● Brief: Repeat, line for line, the entries below from the first line to the line containing "among the sources", counting both ends.

---

(** * revelryengine/gltf: the root record, its gates, the dereferencer
      contract, load orchestration, the binary container and the
      decompression worker, as a shallow embedding.

    Sources embedded here:
    - [lib/gltf.js]: [ensureSupport], the [GLTF] constructor, its static
      [referenceFields], the static and the instance [load];
    - [lib/extensions.js] in its two forms: the [Map]-like registry the root
      record consults ([has], [values], [set]) and the class
      [GLTFExtensionsSet] ([add], [getFactory], [isSupported]);
    - [lib/mesh.js]: [Mesh] and its [load];
    - [lib/values.js]: the [Values] record and its [load];
    - [lib/extensions/KHR_draco_mesh_compression.js]: the worker body and
      [KHRDracoMeshCompressionPrimitive.load].

    [lib/gltf-property.js] (the base record with [dereference], [load],
    [loadOnce]), [lib/utils/worker-helper.js] and the leaf records are not
    among the sources at hand; what is needed from them is taken from the
    specification and marked as such. *)

From Stdlib Require Import ZArith QArith List String Ascii Lia Bool.
From stdpp Require Import gmap strings list fin_maps.

Local Open Scope Z_scope.
Local Open Scope string_scope.
Local Open Scope list_scope.

(* ===================================================================== *)
(** ** JavaScript values the code relies on *)
(* ===================================================================== *)

Module JS.

(** What a [throw] carries. [Error message] is [new Error(message)]: the
    two gates of [ensureSupport] throw plain [Error]s told apart by their
    message. The other constructors are the built-in error classes the
    engine itself raises. *)
Inductive exn : Type :=
| Error (message : string)
| TypeError
| RangeError
| SyntaxError
| ReferenceError.

(** Outcome of synchronous code: a value or a throw. *)
Inductive completion (A : Type) : Type :=
| Normal (a : A)
| Throw (e : exn).
Arguments Normal {A} a.
Arguments Throw {A} e.

Definition bind {A B} (c : completion A) (k : A -> completion B) : completion B :=
  match c with
  | Normal a => k a
  | Throw e => Throw e
  end.

Definition is_Normal {A} (c : completion A) : bool :=
  match c with Normal _ => true | Throw _ => false end.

---

● Answer space:
(** * revelryengine/gltf: the root record, its gates, the dereferencer
      contract, load orchestration, the binary container and the
      decompression worker, as a shallow embedding.

    Sources embedded here:
    - [lib/gltf.js]: [ensureSupport], the [GLTF] constructor, its static
      [referenceFields], the static and the instance [load];
    - [lib/extensions.js] in its two forms: the [Map]-like registry the root
      record consults ([has], [values], [set]) and the class
      [GLTFExtensionsSet] ([add], [getFactory], [isSupported]);
    - [lib/mesh.js]: [Mesh] and its [load];
    - [lib/values.js]: the [Values] record and its [load];
    - [lib/extensions/KHR_draco_mesh_compression.js]: the worker body and
      [KHRDracoMeshCompressionPrimitive.load].

    [lib/gltf-property.js] (the base record with [dereference], [load],
    [loadOnce]), [lib/utils/worker-helper.js] and the leaf records are not
    among the sources at hand; what is needed from them is taken from the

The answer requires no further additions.